Despite that, human immunodeficiency virus and acquired immunodeficiency syndrome
(HIV and AIDS) patients consult both allopathic and indigenous health practitioners.
AIM : The study explored a collaboration model between allopathic and traditional health
practitioners in the management of patients living with HIV and AIDS in postcolonial South Africa.
SETTING : We conducted six combined focus group discussions and four separate group
discussions with each category of co-researchers.

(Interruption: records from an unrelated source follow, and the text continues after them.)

(** * Session / query-cache coordination of the admin frontend

    A shallow embedding of the hooks that tie the browser session token to
    the query cache:

    - [utils/auth.ts]            the token in [localStorage]
    - [queries/users.ts], [queries/items.ts]   query-key builders
    - [hooks/useItems.ts]        [getItemsQueryParams]
    - [hooks/useCurrentUser.ts]  the "current user" query
    - [hooks/useAuth.ts]         login / logout (two revisions)
    - [hooks/useCustomQuery.ts]  the authenticated query wrapper

    JavaScript objects used as dictionaries are finite maps, hook bodies
    are functions on an explicit [World], and every call into an external
    collaborator (query client, router, toast sink, HTTP client) leaves an
    [Event] in the world's trace. *)

From Stdlib Require Import ZArith.
From stdpp Require Import gmap strings list fin_maps.

Local Open Scope string_scope.
Local Open Scope list_scope.
Local Open Scope Z_scope.

(** ** JavaScript values *)

(** The untyped values that flow through [any]-typed code
    ([(err.body as any)?.detail], the argument of [setError]). *)
#[warnings="-register-all"]
Inductive JsValue : Type :=
  | JUndefined
  | JNull
  | JBool (b : bool)
  | JNum (z : Z)
  | JStr (s : string)
  | JArr (items : list JsValue)
  | JObj (fields : list (string * JsValue)).

(** The numbers of the pagination code as far as they are modelled:
    the integers, and [NaN] once [undefined] enters arithmetic.
    Fractional and infinite values and the rounding of binary64 are
    outside this model. *)
Inductive JsNumber : Type :=
  | Num (z : Z)
  | NaN.

(** [Array.isArray(v)] *)
Definition Array_isArray (v : JsValue) : bool :=
  match v with
  | JArr _ => true
  | _ => false
  end.

(** [typeof v === "string"] *)
Definition is_string (v : JsValue) : bool :=
  match v with
  | JStr _ => true
  | _ => false
  end.

Fixpoint assoc_get (name : string) (fields : list (string * JsValue)) : JsValue :=
  match fields with
  | [] => JUndefined
  | (k, v) :: rest => if String.eqb k name then v else assoc_get name rest
  end.

(** [v?.name]: optional chaining short-circuits on [null] and
    [undefined]; a property read on a primitive or on an array (for a
    non-index name other than [length]) yields [undefined]. *)
Definition opt_chain (v : JsValue) (name : string) : JsValue :=
  match v with
  | JObj fields => assoc_get name fields
  | _ => JUndefined
  end.

(** ** Query keys *)

(** A segment of a query key: a string literal or a flat parameter
    object such as [{ skip, limit }] or [{ page }]. *)
Inductive KeySeg : Type :=
  | KStr (s : string)
  | KObj (fields : list (string * Z)).

#[global] Instance KeySeg_eq_dec : EqDecision KeySeg.
Proof. solve_decision. Defined.

#[global] Instance KeySeg_countable : Countable KeySeg.
Proof.
  refine (inj_countable'
            (λ s, match s with KStr x => inl x | KObj f => inr f end)
            (λ e, match e with inl x => KStr x | inr f => KObj f end) _).
  by intros [].
Defined.

Abbreviation QueryKey := (list KeySeg).

(** ** The ambient world *)

(** [ApiError] of the generated client; [isAxiosError] is the outcome of
    [err instanceof AxiosError]. *)
Record ApiError : Type := mkApiError {
  status : Z;
  body : JsValue;
  message : string;
  isAxiosError : bool;
}.

(** What the query cache holds for one key. *)
Record QueryState : Type := mkQueryState {
  data : option JsValue;
  queryError : option ApiError;
  isInvalidated : bool;
}.

(** Calls into external collaborators, in program order.  [ELogout] is a
    ghost marker left at the entry of a [logout] body. *)
Inductive Event : Type :=
  | EInvalidateQueries (key : QueryKey)
  | ERemoveQueries (key : QueryKey)
  | ENavigate (to : string)
  | ERouterInvalidate
  | EToast (title : string) (msg : JsValue) (kind : string)
  | ERequest (endpoint : string)
  | ELogout.

Record World : Type := mkWorld {
  localStorage : gmap string string;
  queryCache : gmap QueryKey QueryState;
  authError : JsValue;          (* [useState<string | null>(null)] of useAuth *)
  trace : list Event;
}.

Definition set_localStorage (f : gmap string string → gmap string string) (w : World) : World :=
  mkWorld (f (localStorage w)) (queryCache w) (authError w) (trace w).

Definition set_queryCache (f : gmap QueryKey QueryState → gmap QueryKey QueryState) (w : World) : World :=
  mkWorld (localStorage w) (f (queryCache w)) (authError w) (trace w).

Definition set_authError (v : JsValue) (w : World) : World :=
  mkWorld (localStorage w) (queryCache w) v (trace w).

Definition emit (e : Event) (w : World) : World :=
  mkWorld (localStorage w) (queryCache w) (authError w) (trace w ++ [e]).

(** The events a transition from [w] to [w'] appended, when [w'] extends
    the trace of [w]. *)
Definition new_events (w w' : World) : list Event :=
  drop (length (trace w)) (trace w').

Definition is_logout (e : Event) : bool :=
  match e with ELogout => true | _ => false end.

Definition is_request (e : Event) : bool :=
  match e with ERequest _ => true | _ => false end.

Definition is_navigate_to (target : string) (e : Event) : bool :=
  match e with ENavigate to => String.eqb to target | _ => false end.

Definition count_events (p : Event → bool) (l : list Event) : nat :=
  length (List.filter p l).

(** ** utils/auth.ts *)

Module Auth.

(** [type AuthState = string | null] *)
Abbreviation AuthState := (option string).

(** [localStorage.getItem("authState")] *)
Definition getLocalAuthState (w : World) : AuthState :=
  localStorage w !! "authState".

Definition updateLocalAuthState (newState : AuthState) (w : World) : World :=
  match newState with
  | None => set_localStorage (delete "authState") w
  | Some s => set_localStorage (insert "authState" s) w
  end.

Definition getAuthToken (w : World) : option string :=
  getLocalAuthState w.

(** [getAuthToken() != null] *)
Definition isLoggedIn (w : World) : bool :=
  match getAuthToken w with
  | Some _ => true
  | None => false
  end.

End Auth.

(** ** The query client *)

(** A query filter [{ queryKey }] selects every cached query whose key
    starts with the filter key. *)
Definition matches (filter key : QueryKey) : bool :=
  bool_decide (filter `prefix_of` key).

Definition mark_invalidated (q : QueryState) : QueryState :=
  mkQueryState (data q) (queryError q) true.

(** Modelled from the spec: [queryClient.invalidateQueries] belongs to
    the query-cache library, which is not part of the sources.  Following
    the glossary ("mark a cached entry stale"), it flags every matching
    entry and keeps it in the cache.  This is the invalidation of a cache
    nobody observes; [invalidateQueries_observed] adds the refetch of
    observed entries. *)
Definition invalidateQueries (key : QueryKey) (w : World) : World :=
  emit (EInvalidateQueries key)
    (set_queryCache
       (map_imap (λ k q, Some (if matches key k then mark_invalidated q else q))) w).

(** Modelled from the spec: [queryClient.removeQueries] belongs to the
    same library.  Following the glossary ("drop a cached entry and any
    in-flight request state entirely"), it deletes every matching entry. *)
Definition removeQueries (key : QueryKey) (w : World) : World :=
  emit (ERemoveQueries key)
    (set_queryCache (filter (λ kq, matches key kq.1 = false)) w).

(** ** queries/users.ts and queries/items.ts *)

Module usersKeys.

Definition all : QueryKey := [KStr "users"].

Definition current : QueryKey := all ++ [KStr "current"].

Definition paginated (page : Z) : QueryKey := all ++ [KObj [("page", page)]].

End usersKeys.

Module itemKeys.

Definition all : QueryKey := [KStr "items"].

(** [query: (options) => [...itemKeys.all, options]] *)
Definition query (options : list (string * Z)) : QueryKey :=
  all ++ [KObj options].

End itemKeys.

(** ** hooks/useItems.ts *)

Module useItems.

(** [QueryOptions]: [limit] is required, [page] and [skip] are optional
    properties ([None] is [undefined]); the numbers are integer-valued. *)
Record QueryOptions : Type := mkQueryOptions {
  limit : Z;
  page : option Z;
  skip : option Z;
}.

(** The returned [{ skip, limit }]. *)
Record QueryParams : Type := mkQueryParams {
  params_skip : JsNumber;
  params_limit : Z;
}.

(** [ToNumber] of an optional numeric property. *)
Definition to_number (v : option Z) : JsNumber :=
  match v with
  | Some z => Num z
  | None => NaN
  end.

Definition js_sub (a b : JsNumber) : JsNumber :=
  match a, b with
  | Num x, Num y => Num (x - y)
  | _, _ => NaN
  end.

Definition js_mul (a b : JsNumber) : JsNumber :=
  match a, b with
  | Num x, Num y => Num (x * y)
  | _, _ => NaN
  end.

(** [return { skip: skip ?? (page - 1) * limit, limit }] *)
Definition getItemsQueryParams (o : QueryOptions) : QueryParams :=
  {| params_skip :=
       match skip o with
       | Some s => Num s
       | None => js_mul (js_sub (to_number (page o)) (Num 1)) (Num (limit o))
       end;
     params_limit := limit o |}.

End useItems.

(** ** Outcomes of remote calls *)

(** A settled promise of the HTTP client: the resolved value or the
    [ApiError] it rejected with. *)
Inductive Outcome (A : Type) : Type :=
  | Resolved (a : A)
  | Rejected (e : ApiError).

Arguments Resolved {A} a.
Arguments Rejected {A} e.

(** [error?.status === 401] for [error : ApiError | null] *)
Definition status_is_401 (error : option ApiError) : bool :=
  match error with
  | Some e => Z.eqb (status e) 401
  | None => false
  end.

(** ** hooks/useCurrentUser.ts *)

Module useCurrentUser.

(** [options?.queryKey || ["users", "current"]]: an empty array is
    truthy, so only a missing key falls back. *)
Definition queryKey (props : option QueryKey) : QueryKey :=
  match props with
  | Some k => k
  | None => [KStr "users"; KStr "current"]
  end.

(** [error.status === 401 ? false : retryCount <= 3] *)
Definition retry (retryCount : Z) (error : ApiError) : bool :=
  if Z.eqb (status error) 401 then false else Z.leb retryCount 3.

Definition invalidate (props : option QueryKey) (w : World) : World :=
  invalidateQueries (queryKey props) w.

Definition remove (props : option QueryKey) (w : World) : World :=
  removeQueries (queryKey props) w.

End useCurrentUser.

(** ** hooks/useAuth.ts *)

(** [err.body?.detail], replaced by [err.message] for an [AxiosError]. *)
Definition error_detail (err : ApiError) : JsValue :=
  let errDetail := opt_chain (body err) "detail" in
  if isAxiosError err then JStr (message err) else errDetail.

Definition navigate (to : string) (w : World) : World :=
  emit (ENavigate to) w.

Definition showToast (title : string) (msg : JsValue) (kind : string) (w : World) : World :=
  emit (EToast title msg kind) w.

Module useAuth.

(** [signUpMutation]: [onSuccess] or [onError], then [onSettled]. *)
Definition signUp_onSuccess (w : World) : World :=
  showToast "Account created." (JStr "Your account has been created successfully.")
    "success" (navigate "/login" w).

Definition signUp_onError (err : ApiError) (w : World) : World :=
  showToast "Something went wrong." (error_detail err) "error" w.

Definition signUp_onSettled (w : World) : World :=
  invalidateQueries [KStr "users"] w.

Definition signUpMutation (response : Outcome unit) (w : World) : World :=
  let w := emit (ERequest "UsersService.registerUser") w in
  let w := match response with
           | Resolved _ => signUp_onSuccess w
           | Rejected err => signUp_onError err w
           end in
  signUp_onSettled w.

(** [login]: the awaited request either yields the token, which is then
    stored, or throws before [updateLocalAuthState] is reached. *)
Definition login (response : Outcome string) (w : World) : Outcome unit * World :=
  let w := emit (ERequest "LoginService.loginAccessToken") w in
  match response with
  | Resolved access_token =>
      (Resolved tt, Auth.updateLocalAuthState (Some access_token) w)
  | Rejected err => (Rejected err, w)
  end.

Methods: Combined and separate focus group discussions were conducted with community
members, allopathic and indigenous health practitioners, applying the cyclical method in the
decolonisation process. Their perceptions and experiences in the management of HIV and
AIDS patients were explored, and finally decolonisation strategies suitable for collaboration in
their context were identified.
RESULTS : The two health systems were rendering services to the same HIV and AIDS communities.
Lack of communication created confusion. Collaboration was long overdue. A change in
mindsets, attitudes and practices among practitioners was critical, with an acknowledgement
that ‘neither health system is better than the other, but the two should be complementary,
recognising that the culture and beliefs of patients influence their health-seeking behaviour’.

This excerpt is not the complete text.